> Assigned task: Note how many lines in the following material mention "groupsFrom", then give that number by itself.

> Dataset content:
Definition search (p : MainPage) : MainPage :=
  if len (query p) <? 3 then
    let filteredItems :=
      if 0 <? len (selectedBroadcasts p) then filter (isSelected p) (data p)
      else data p in
    setSearchResult p {| items := filteredItems; tokens := [] |}
  else
    let result := data_search (query p) (data p) (subtitles p) in
    let filteredItems :=
      if 0 <? len (selectedBroadcasts p) then filter (isSelected p) (items result)
      else items result in
    setSearchResult p {| items := filteredItems; tokens := tokens result |}.

(** [handleSearchInput]: the query is the trimmed value of the input
    field; [search] runs when the timer fires. *)
Definition handleSearchInput (inputValue : str) (p : MainPage) : MainPage :=
  search {| data := data p; searchResult := searchResult p; subtitles := subtitles p;
            query := trim inputValue; selectedBroadcasts := selectedBroadcasts p |}.

(** [getUniqueBroadcasts]: [[...new Set(data.map((item) => item.title))].sort()]. *)
Definition getUniqueBroadcasts (p : MainPage) : list str :=
  sort compareStrings (strSetOf (map title (data p))).

(** [toggleBroadcast]: the title leaves the selection if it is in it and
    joins it otherwise; then [search] runs. *)
Definition toggleBroadcast (t : str) (p : MainPage) : MainPage :=
  let newSelected :=
    if strSetHas (selectedBroadcasts p) t
    then strSetDelete (selectedBroadcasts p) t
    else strSetAdd (selectedBroadcasts p) t in
  search {| data := data p; searchResult := searchResult p; subtitles := subtitles p;
            query := query p; selectedBroadcasts := newSelected |}.

End Page.

End MainPage.

(** * Definitions used by the proofs *)

(** The merge as a sweep with one open span: [cur] is the last element
    of the accumulator of [mergeMatches]. *)
Fixpoint sweep (cur : Span) (rest : list Span) : list Span :=
  match rest with
  | [] => [cur]
  | m :: r =>
      if start m <=? end_ cur
      then sweep {| start := start cur; end_ := Z.max (end_ cur) (end_ m) |} r
      else cur :: sweep m r
  end.

Definition wfSpan (m : Span) : Prop := start m <= end_ m.

Definition leStart (a b : Span) : Prop := start a <= start b.

(** Spans in ascending order with at least one position between the
    end of one and the start of the next; the first starts after [e]. *)
Fixpoint disjointFrom (e : Z) (l : list Span) : Prop :=
  match l with
  | [] => True
  | m :: r => e < start m /\ start m <= end_ m /\ disjointFrom (end_ m) r
  end.

(** The weaker order that the output loop needs. *)
Fixpoint ascendingFrom (lo : Z) (l : list Span) : Prop :=
  match l with
  | [] => True
  | m :: r => lo <= start m /\ start m <= end_ m /\ ascendingFrom (end_ m) r
  end.

(** [a] lies inside [m]. *)
Definition covers (m a : Span) : Prop := start m <= start a /\ end_ a <= end_ m.



(** The cues carry their positions as indices: the cue at position
    [k + i] of the transcript has index [k + i]. *)
Fixpoint denseFrom (k : Z) (subs : list TVSegment.ParsedSubtitle) : Prop :=
  match subs with
  | [] => True
  | sub :: r => TVSegment.index sub = k /\ denseFrom (k + 1) r
  end.

Definition dense (subs : list TVSegment.ParsedSubtitle) : Prop := denseFrom 0 subs.

(** The positions, counted from [k], of the cues that contain a token. *)
Fixpoint matchingFrom (toLowerCase : str -> str) (tokens : list SearchToken) (k : Z)
    (subs : list TVSegment.ParsedSubtitle) : list Z :=
  match subs with
  | [] => []
  | sub :: r =>
      if TVSegment.tokenMatches toLowerCase tokens sub
      then k :: matchingFrom toLowerCase tokens (k + 1) r
      else matchingFrom toLowerCase tokens (k + 1) r
  end.

(** The groups that the loop of [getMatchingSubtitles] forms: [cur] is
    the open group and [l] its last index. *)
Fixpoint groupsFrom (cur : list Z) (l : Z) (idxs : list Z) : list (list Z) :=
  match idxs with
  | [] => [cur]
  | idx :: r =>
      if idx <=? l + TVSegment.contextSize * 2
      then groupsFrom (cur ++ [idx]) idx r
      else cur :: groupsFrom [idx] idx r
  end.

> Written response: 3